The pngcrush tool is particularly effective. This tool iterates over PNG filters and zlib (Deflate) parameters, using each combination of filters and parameters to compress the image. It then chooses the configuration that yields the smallest compressed output.

To compress JPEG files, you can use tools like packJPG and guetzli.

Use WebP file format

Instead of using PNG or JPEG files, you can also use the WebP file format for your images. The WebP format provides lossy compression and transparency, like JPG and PNG, and it can provide better compression than either JPEG or PNG.

You can convert existing BMP, JPG, PNG or static GIF images to WebP format using Android Studio. For more information, see Create WebP images.

Use vector graphics

You can use vector graphics to create resolution-independent icons and other scalable media. You can use these graphics to greatly reduce your APK footprint. Vector images are represented in Android as VectorDrawable objects. With a VectorDrawable object, a 100-byte file can generate a sharp image the size of the screen.

However, it takes significantly more time for the system to render each VectorDrawable object, and larger images take even longer to appear on the screen. Therefore, consider using these vector graphics only when displaying small images.

For more information about working with VectorDrawable objects, see Drawables.

Use vector graphics for animated images

Don't use AnimationDrawable to create frame-by-frame animations, because doing so requires that you include a separate bitmap file for each frame of the animation, which drastically increases the size of your APK.

Instead, use AnimatedVectorDrawableCompat to create animated vector drawables.

Reduce native and Java code

You can use the following methods to reduce the size of the Java and native codebase in your app.

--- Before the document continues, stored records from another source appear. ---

(** C8, with the table of the code.  The suggestions of an error response
    are determined by its code: fixed lists for RATE_LIMIT,
    AUTHENTICATION_ERROR and NETWORK_ERROR, the generic list for every
    other code. *)
Theorem suggestions_determined_by_code (name : string) (arguments : JSValue)
        (st st' : ServerState) (payload : ErrorPayload) :
  callTool name arguments st = (IsError payload, st') ->
  (code payload = JStr "RATE_LIMIT" ->
   suggestions payload = ["Wait and retry later"; "Reduce request frequency"]) /\
  (code payload = JStr "AUTHENTICATION_ERROR" ->
   suggestions payload = ["Check API key"; "Verify Linear authentication"]) /\
  (code payload = JStr "NETWORK_ERROR" ->
   suggestions payload = ["Check network connection"; "Verify Linear API status"]) /\
  (code payload <> JStr "RATE_LIMIT" ->
   code payload <> JStr "AUTHENTICATION_ERROR" ->
   code payload <> JStr "NETWORK_ERROR" ->
   suggestions payload = ["Check input parameters"; "Consult Linear API documentation"]).
Proof.
  intros Hcall. destruct (callTool_error _ _ _ Hcall) as [error ->].
  unfold normalize. cbn [code suggestions]. unfold getSuggestionsForError. cbn [err_code].
  repeat split.
  - now intros ->.
  - now intros ->.
  - now intros ->.
  - intros Hr Ha Hn.
    now rewrite (strict_eq_str_false Hr), (strict_eq_str_false Ha), (strict_eq_str_false Hn).
Qed.

End Suggestions.

(** The lists of the code begin with capital letters: the lower-case list
    is not what RATE_LIMIT yields. *)
Lemma rate_limit_suggestions_are_capitalised :
  fst (@callTool limitedHost "listIssues" (JObj []) limited_server)
  = IsError (normalize rate_limit_error) /\
  code (normalize rate_limit_error) = JStr "RATE_LIMIT" /\
  suggestions (normalize rate_limit_error)
  <> ["wait and retry later"; "reduce request frequency"].
Proof. repeat split. discriminate. Qed.

Lemma suggestions_determined_by_code_witness :
  suggestions (normalize rate_limit_error)
  = ["Wait and retry later"; "Reduce request frequency"].
Proof.
  apply (proj1 (@suggestions_determined_by_code limitedHost "listIssues" (JObj [])
                  limited_server
                  (snd (@callTool limitedHost "listIssues" (JObj []) limited_server))
                  (normalize rate_limit_error) eq_refl)).
  reflexivity.
Defined.

(** ** The pipeline engine *)
Section PipelineFacts.
Context `{Host}.
Variable toolExecutor : string -> JSValue -> M ServerState JSValue.

Ltac ps_simpl := cbn [negb world metrics server journal fst snd].

Ltac unfold_try_block :=
  unfold try_block, bind, call_, ret, continue_, dispatch, log, with_world, on_world;
  ps_simpl.

Lemma try_block_skip (step : PipelineStep) (prev : JSValue) (ps : PipelineState)
      (condition : FnRef) (c : JSValue) (w' : World) :
  step_condition step = Some condition ->
  call_function condition prev (world (server ps)) = (Return c, w') ->
  truthy c = false ->
  try_block toolExecutor step prev ps
  = (Return Continue, log EvSkip (with_world ps w')).
Proof.
  intros Hcond Hcall Hfalse. unfold_try_block.
  now rewrite Hcond, Hcall, Hfalse.
Qed.

Lemma try_block_callback_raises (step : PipelineStep) (prev : JSValue) (ps : PipelineState)
      (e : Thrown) (w' : World) :
  CallbackRaises step prev (world (server ps)) e w' ->
  try_block toolExecutor step prev ps = (Raise e, with_world ps w').
Proof.
  intros [condition e' w1 Hcond Hcall | transform w1 e' w2 Hpass Htrans Hcall];
    unfold_try_block.
  - now rewrite Hcond, Hcall.
  - unfold ConditionPasses in Hpass. rewrite Htrans.
    destruct (step_condition step) as [condition |].
    + destruct Hpass as [c [Hc Htrue]]. rewrite Hc, Htrue. ps_simpl.
      now rewrite Hcall.
    + subst w1. now rewrite Hcall.
Qed.

Lemma try_block_dispatch (step : PipelineStep) (prev : JSValue) (ps : PipelineState)
      (params : JSValue) (w2 : World) :
  Prepared step prev (world (server ps)) params w2 ->
  try_block toolExecutor step prev ps
  = let (r, st') := toolExecutor (step_toolName step) params (server (with_world ps w2)) in
    (match r with
     | Return result => Return (Pushed result)
     | Raise e => Raise e
     end,
     {| server := st';
        journal := journal ps ++ [EvDispatch (step_toolName step) params r] |}).
Proof.
  intros [w1 [Hpass Hparams]]. unfold ConditionPasses in Hpass.
  destruct ps as [[m w] j]. cbn [server world] in Hpass. unfold_try_block.
  destruct (step_condition step) as [condition |]; ps_simpl;
    [destruct Hpass as [c [Hc Htrue]]; rewrite Hc; ps_simpl; rewrite Htrue | subst w1];
    ps_simpl;
    (destruct (step_transform step) as [transform |]; ps_simpl;
     [rewrite Hparams | destruct Hparams as [-> ->]]);
    ps_simpl;
    destruct (toolExecutor _ _ _) as [[result | e] st']; reflexivity.
Qed.

(** Every step is skipped, or prepared for dispatch, or one of its
    callbacks throws. *)
Lemma try_block_cases (step : PipelineStep) (prev : JSValue) (ps : PipelineState) :
  (exists condition c w',
     step_condition step = Some condition /\
     call_function condition prev (world (server ps)) = (Return c, w') /\
     truthy c = false)
  \/ (exists params w2, Prepared step prev (world (server ps)) params w2)
  \/ (exists e w', CallbackRaises step prev (world (server ps)) e w').
Proof.
  assert (Hafter : forall w1, ConditionPasses step prev (world (server ps)) w1 ->
            (exists params w2, Prepared step prev (world (server ps)) params w2)
            \/ (exists e w', CallbackRaises step prev (world (server ps)) e w')).
  { intros w1 Hpass.
    destruct (step_transform step) as [transform |] eqn:Htrans.
    - destruct (call_function transform prev w1) as [[params | e] w2] eqn:Hcall.
      + left. exists params, w2, w1. split; [exact Hpass |]. now rewrite Htrans.
      + right. exists e, w2. now apply transform_raises with transform w1.
    - left. exists (step_params step), w1, w1. split; [exact Hpass |]. now rewrite Htrans. }
  destruct (step_condition step) as [condition |] eqn:Hcond.
  - destruct (call_function condition prev (world (server ps))) as [[c | e] w1] eqn:Hcall.
    + destruct (truthy c) eqn:Htruthy.
      * right. apply (Hafter w1). unfold ConditionPasses. rewrite Hcond. now exists c.
      * left. now exists condition, c, w1.
    + right. right. exists e, w1. now apply condition_raises with condition.
  - right. apply (Hafter (world (server ps))). unfold ConditionPasses. now rewrite Hcond.
Qed.

(** One turn of the loop. *)
Lemma for_steps_cons (step : PipelineStep) (rest : list PipelineStep)
      (results : list JSValue) (prev : JSValue) (ps : PipelineState) :
  for_steps toolExecutor (step :: rest) results prev ps
  = match try_block toolExecutor step prev ps with
    | (Return Continue, ps1) => for_steps toolExecutor rest results prev ps1
    | (Return (Pushed result), ps1) =>
        for_steps toolExecutor rest (results ++ [result]) result ps1
    | (Raise error, ps1) => (Raise (ThrowError (step_error error)), ps1)
    end.
Proof.
  cbn [for_steps]. unfold bind, try_catch, throw.
  destruct (try_block toolExecutor step prev ps) as [[[| result] | error] ps1]; reflexivity.
Qed.

(** On a valid input the engine draws the context and runs the loop. *)
Lemma executePipeline_valid (pipelineInput data : JSValue) (ps : PipelineState) :
  safeParse EnhancedTypes.PipelineSchema pipelineInput = Some data ->
  executePipeline toolExecutor pipelineInput ps
  = for_steps toolExecutor (steps (as_Pipeline data)) [] JNull (started ps).
Proof.
  intros Hparse. unfold executePipeline. rewrite Hparse.
  unfold bind, lift_world, on_world, started, with_world.
  destruct (randomUUID (world (server ps))) as [requestId w1]. ps_simpl.
  destruct (Date_now w1) as [now w2]. reflexivity.
Qed.



End PipelineFacts.

Section PipelineClaims.
Context `{Host}.
Variable toolExecutor : string -> JSValue -> M ServerState JSValue.

(** C5.  A step whose condition is present and evaluates to a falsy value
    on [prevResult] is filtered out: the loop goes on with the remaining
    steps, the same accumulated results and the same [prevResult], from a
    state with the same metrics and a journal extended by the skip alone
    (no call of the tool executor); only the world may have been changed,
    by the evaluation of the condition. *)
Theorem skipped_step_is_filtered (step : PipelineStep) (rest : list PipelineStep)
        (results : list JSValue) (prevResult : JSValue) (ps : PipelineState)
        (condition : FnRef) (c : JSValue) (w' : World) :
  step_condition step = Some condition ->
  call_function condition prevResult (world (server ps)) = (Return c, w') ->
  truthy c = false ->
  exists ps1 : PipelineState,
    for_steps toolExecutor (step :: rest) results prevResult ps
    = for_steps toolExecutor rest results prevResult ps1 /\
    metrics (server ps1) = metrics (server ps) /\
    journal ps1 = journal ps ++ [EvSkip] /\
    world (server ps1) = w'.
Proof.
  intros Hcond Hcall Hfalse.
  exists (log EvSkip (with_world ps w')).
  rewrite for_steps_cons.
  rewrite try_block_skip with (1 := Hcond) (2 := Hcall) (3 := Hfalse).
  repeat split.
Qed.



(** C2, as the code has it.  An input that does not conform to the
    Pipeline schema makes [executePipeline] throw a plain [Error] with the
    message Invalid pipeline configuration and no code, in the state in
    which it was called: nothing was dispatched and nothing recorded.  The
    call handler answers with that error under the default code TOOL_ERROR
    and leaves the server state as it was. *)
Theorem invalid_pipeline_rejected_first (pipelineInput : JSValue) (ps : PipelineState) :
  safeParse EnhancedTypes.PipelineSchema pipelineInput = None ->
  executePipeline toolExecutor pipelineInput ps
  = (Raise (ThrowError (new_Error "Invalid pipeline configuration")), ps) /\
  thrown_code (ThrowError (new_Error "Invalid pipeline configuration")) = None /\
  (forall st : ServerState,
     callTool "executePipeline" pipelineInput st
     = (IsError (normalize (ThrowError (new_Error "Invalid pipeline configuration"))), st)) /\
  code (normalize (ThrowError (new_Error "Invalid pipeline configuration")))
  = JStr "TOOL_ERROR".
Proof.
  intros Hparse. unfold callTool, runPipeline, executePipeline. rewrite Hparse.
  repeat split.
Qed.

End PipelineClaims.

(** ** Parsing a pipeline keeps its steps *)
Section ParsedPipeline.

Lemma safeParse_object (shape : list (string * ZodSchema)) (v : JSValue) :
  safeParse (ZObject shape) v
  = match v with
    | JObj props => option_map JObj (parse_keys v props shape)
    | _ => None
    end.
Proof.
  destruct v; try reflexivity. cbn [safeParse]. f_equal.
  induction shape as [| [k sk] shape IH]; [reflexivity |].
  cbn [parse_keys]. now rewrite <- IH.
Qed.

Lemma safeParse_array (element : ZodSchema) (v : JSValue) :
  safeParse (ZArray element) v
  = match v with
    | JArr elems => option_map JArr (mapM_option (safeParse element) elems)
    | _ => None
    end.
Proof. reflexivity. Qed.

Let stepSchema : ZodSchema :=
  ZObject [ ("toolName", ZString);
            ("params", ZAny);
            ("condition", ZOptional ZFunction);
            ("transform", ZOptional ZFunction) ].

Lemma parsed_step (elem d : JSValue) :
  safeParse stepSchema elem = Some d ->
  as_PipelineStep d = as_PipelineStep elem.
Proof.
  destruct elem as [| | | | | | eprops |]; try discriminate.
  unfold as_PipelineStep. cbn [safeParse stepSchema get].
  destruct (assoc "toolName" eprops) as [[| | | | name | | |] |]; try discriminate;
    destruct (assoc "condition" eprops) as [[| | | | | | | c] |]; try discriminate;
    destruct (assoc "transform" eprops) as [[| | | | | | | t] |]; try discriminate;
    destruct (assoc "params" eprops) as [[| | | | | | |] |];
    cbn [option_map]; intros [= <-]; reflexivity.
Qed.
(** An amount that is no numeral is read as 0, and an amount above the
    greatest [unsigned int] as that greatest value, which [process]
    receives as -1: when the token at position 6 of the target made plain
    starts with neither a digit nor a sign, and when it is a decimal
    numeral of a value above [2^32 - 1]. *)
Theorem malformed_amount (a0 : Z) (line t : string) :
  let target := default (default EmptyString (head (tokens line))) (tokens line !! 1%nat) in
  let norm := replace "=" " " (replace "&" " " (url_decode target)) in
  tokens norm !! 5%nat = Some t →
  (match t with
   | String c _ => isdigit c = false ∧ c ≠ "-"%char ∧ c ≠ "+"%char
   | EmptyString => False
   end →
   (read_request a0 line).2 = 0)
  ∧ (numeral t → Int32.max_unsigned < digits_value 0 t →
     (read_request a0 line).2 = Int32.max_unsigned
     ∧ Int32.of_unsigned (read_request a0 line).2 = -1).
Proof.
  intros target norm Ht.
  destruct (read_request_tokens a0 line) as (st & Hok & Hst & Hreq).
  fold target norm in Hst, Hreq. rewrite Hreq. cbn [snd].
  assert (head (tokens (buffer st)) = Some t) as Hhead
    by (by rewrite Hst, head_lookup, lookup_drop).
  destruct (extract_unsigned_token st a0 t Hok Hhead) as (rest & Hend & Hne & ->).
  split.
  - destruct t as [|c t']; [done|]. intros (Hc & Hminus & Hplus).
    rewrite append_cons. unfold read_sign. rewrite !decide_False by done.
    cbn [read_digits]. by rewrite Hc.
  - intros [_ Hdigits] Hbig.
    destruct t as [|c t'] eqn:Het; [done|]. rewrite <- Het in *.
    assert (isdigit c = true) as Hd.
    { rewrite Het in Hdigits. cbn [read_digits] in Hdigits. by destruct (isdigit c). }
    destruct (digit_not_sign _ Hd) as [Hminus Hplus].
    assert (read_sign (t +:+ rest) = (false, t +:+ rest)) as ->.
    { rewrite Het, append_cons. unfold read_sign. by rewrite !decide_False. }
    rewrite (read_digits_numeral _ rest Hdigits).
    + rewrite decide_False by done. by rewrite decide_True.
    + destruct rest as [|c' r']; [done|]. by apply isspace_not_digit.
Qed.

End Exchange.

(** * The theorems at concrete inputs

    [Stock.h] is taken to start a balance at 0, and [url_decode] to leave a
    target that has no escape in it as it is. *)


(** C1, the claim as stated fails: bought from the least [int], the balance
    does not go down by 1; it comes out as the greatest [int]. *)
Lemma buy_wraps_at_int_min :
  let m := (createS 0 "A" (-2147483648) ∅).1 in
  m !! "A" = Some (mkStock "A" (-2147483648))
  ∧ buyS 0 "A" 1 m =
      ({[ "A" := mkStock "A" 2147483647 ]}, "Stock A's balance updated")
  ∧ (statusS 0 "A" (buyS 0 "A" 1 m).1).2 = "Balance for stock A = 2147483647".
Proof. vm_compute. repeat split. Qed.

(** C1 at a ledger with one record: bought below zero, and sold. *)
Lemma buy_sell_adjust_balance_witness :
  let m : gmap string Stock := {[ "A" := mkStock "A" 5 ]} in
  m !! "A" = Some (mkStock "A" 5)
  ∧ buyS 0 "A" 7 m = ({[ "A" := mkStock "A" (-2) ]}, "Stock A's balance updated")
  ∧ sellS 0 "A" 7 m = ({[ "A" := mkStock "A" 12 ]}, "Stock A's balance updated")
  ∧ (buyS 0 "A" 7 m).1 !! "A" = Some (mkStock "A" (-2))
  ∧ (sellS 0 "A" 7 m).1 !! "A" = Some (mkStock "A" 12).
Proof.
  intros m. split; [reflexivity|].
  destruct (buy_sell_adjust_balance 0 m "A" (mkStock "A" 5) 7 eq_refl)
    as (Hbuy & Hsell & Hbuy_exact & Hsell_exact).
  split; [exact Hbuy|]. split; [exact Hsell|].
  split; [apply Hbuy_exact|apply Hsell_exact]; vm_compute; split; discriminate.
Defined.

(** C2 at the empty ledger. *)
Lemma create_then_status_witness :
  (∅ : gmap string Stock) !! "ABC" = None
  ∧ createS 0 "ABC" 100 ∅ =
      ({[ "ABC" := mkStock "ABC" 100 ]}, "Stock ABC created with balance = 100")
  ∧ statusS 0 "ABC" (createS 0 "ABC" 100 ∅).1 =
      ({[ "ABC" := mkStock "ABC" 100 ]}, "Balance for stock ABC = 100").
Proof.
  split; [reflexivity|]. exact (create_then_status 0 ∅ "ABC" 100 eq_refl).
Defined.

(** C3 at a ledger with one symbol and not another, and at the empty
    ledger, where no symbol is. *)
Lemma error_results_keep_ledger_witness :
  let m : gmap string Stock := {[ "ABC" := mkStock "ABC" 70 ]} in
  is_Some (m !! "ABC")
  ∧ m !! "XYZ" = None
  ∧ (∅ : gmap string Stock) !! "ABC" = None
  ∧ createS 0 "ABC" 100 m = (m, "Stock ABC already exists")
  ∧ (buyS 0 "XYZ" 100 m = (m, "Stock not found")
     ∧ sellS 0 "XYZ" 100 m = (m, "Stock not found")
     ∧ statusS 0 "XYZ" m = (m, "Stock not found"))
  ∧ (buyS 0 "ABC" 100 ∅ = (∅, "Stock not found")
     ∧ sellS 0 "ABC" 100 ∅ = (∅, "Stock not found")
     ∧ statusS 0 "ABC" ∅ = (∅, "Stock not found")).
Proof.
  intros m.
  assert (is_Some (m !! "ABC")) as Hin by (by exists (mkStock "ABC" 70)).
  split; [exact Hin|]. split; [reflexivity|]. split; [reflexivity|].
  split; [exact (proj1 (error_results_keep_ledger 0 m "ABC" 100) Hin)|].
  split; [exact (proj2 (error_results_keep_ledger 0 m "XYZ" 100) eq_refl)|].
  exact (proj2 (error_results_keep_ledger 0 ∅ "ABC" 100) eq_refl).
Defined.

(** C6 at a verb in another case and at the empty verb. *)
Lemma unknown_verb_is_invalid_witness :
  let m : gmap string Stock := {[ "ABC" := mkStock "ABC" 70 ]} in
  ("Create" ∉ ["create"; "buy"; "sell"; "status"; "reset"])
  ∧ ("" ∉ ["create"; "buy"; "sell"; "status"; "reset"])
  ∧ process 0 "Create" "ABC" 100 m = (m, "Invalid request")
  ∧ process 0 "" "ABC" 100 m = (m, "Invalid request").
Proof.
  intros m.
  assert ("Create" ∉ ["create"; "buy"; "sell"; "status"; "reset"]) as Hcase.
  { rewrite !not_elem_of_cons. repeat split; [discriminate..|apply not_elem_of_nil]. }
  assert ("" ∉ ["create"; "buy"; "sell"; "status"; "reset"]) as Hempty.
  { rewrite !not_elem_of_cons. repeat split; [discriminate..|apply not_elem_of_nil]. }
  split; [exact Hcase|]. split; [exact Hempty|].
  split; [exact (unknown_verb_is_invalid 0 "Create" "ABC" 100 m Hcase)|].
  exact (unknown_verb_is_invalid 0 "" "ABC" 100 m Hempty).
Defined.

(** C9 at the ledger a create and a buy leave, with a sell to come. *)
Lemma ledger_invariant_witness :
  let m := (run_op 0 (Buy "ABC" 30) (run_op 0 (Create "ABC" 100) ∅).1).1 in
  reachable 0 m
  ∧ m !! "ABC" = Some (mkStock "ABC" 70)
  ∧ (∀ s r, m !! s = Some r → name r = s)
  ∧ dom (run_op 0 (Sell "ABC" 5) m).1 = dom m.
Proof.
  intros m.
  assert (reachable 0 m) as Hreach.
  { apply reachable_step, reachable_step, reachable_empty. }
  split; [exact Hreach|]. split; [reflexivity|].
  destruct (ledger_invariant 0 m (Sell "ABC" 5) Hreach) as (Hnames & _ & _ & Hkeys).
  split; [exact Hnames|]. apply (Hkeys "ABC" 5). right. by left.
Defined.

(** C8, the claim as stated fails.  The sixth token of the target made
    plain is 3000000000, and the amount that reaches [process] is
    -1294967296, as the ledger and the response show.  And a request line
    of one token has no second token, yet is served: its only token is
    taken as the target, and here resets the ledger. *)
Lemma amount_above_int_max_arrives_negative :
  let is0 := request "GET /t?trans=create&stock=ABC&a=3000000000 HTTP/1.1" in
  let line := (getline is0 EmptyString).2 in
  let is1 := request "/t?trans=reset" in
  let m : gmap string Stock := {[ "ABC" := mkStock "ABC" 100 ]} in
  tokens line = ["GET"; "/t?trans=create&stock=ABC&a=3000000000"; "HTTP/1.1"]
  ∧ tokens (replace "=" " " (replace "&" " " "/t?trans=create&stock=ABC&a=3000000000"))
    = ["/t?trans"; "create"; "stock"; "ABC"; "a"; "3000000000"]
  ∧ read_request (λ url, url) 0 line = ("create", "ABC", 3000000000)
  ∧ (clientThread 0 (λ url, url) 0 is0 ∅).2 = {[ "ABC" := mkStock "ABC" (-1294967296) ]}
  ∧ (clientThread 0 (λ url, url) 0 is0 ∅).1.2 =
      response "Stock ABC created with balance = -1294967296"
  ∧ tokens (getline is1 EmptyString).2 = ["/t?trans=reset"]
  ∧ (clientThread 0 (λ url, url) 0 is1 m).2 = ∅
  ∧ (clientThread 0 (λ url, url) 0 is1 m).1.2 = response "Stocks reset".
Proof. vm_compute. repeat split. Qed.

Remove unnecessary generated code

Make sure to understand the footprint of any code which is automatically generated. For example, many protocol buffer tools generate an excessive number of methods and classes, which can double or triple the size of your app.

Avoid enumerations

A single enum can add about 1.0 to 1.4 KB to your app's classes.dex file. These additions can quickly accumulate for complex systems or shared libraries. If possible, consider using the @IntDef annotation and code shrinking to strip enumerations out and convert them to integers. This type conversion preserves all of the type safety benefits of enums.

Reduce the size of native binaries

If your app uses native code and the Android NDK, you can also reduce the size of the release version of your app by optimizing your code. Two useful techniques are removing debug symbols and not extracting native libraries.

Remove debug symbols

Using debug symbols makes sense if your app is in development and still requires debugging. Use the arm-eabi-strip tool provided in the Android NDK to remove unnecessary debug symbols from native libraries. Afterwards, you can compile your release build.

Avoid extracting native libraries

When building the release version of your app, package uncompressed .so files in the APK by setting useLegacyPackaging to false in your app's build.gradle.kts file. Disabling this flag prevents PackageManager from copying .so files from the APK to the filesystem during installation. This method makes updates of your app smaller.

Maintain multiple lean APKs

Your APK might contain content that users download but never use, like additional language or per-screen-density resources. To help ensure a minimal download for your users, upload your app to Google Play using Android App Bundles. Uploading app bundles lets Google Play generate and serve optimized APKs for each user's device configuration so they download only the code and resources they need to run your app. You don't have to build, sign, and manage multiple APKs to support different devices, and users get smaller, more optimized downloads.

If you're not publishing your app to Google Play, you can segment your app into several APKs, differentiated by factors such as screen size or GPU texture support.

When a user downloads your app, their device receives the correct APK based on the device's features and settings. This way, devices don't receive assets for features that the devices don't have. For example, if a user has a hdpi device, they don't need xxxhdpi resources that you might include for devices with higher density displays.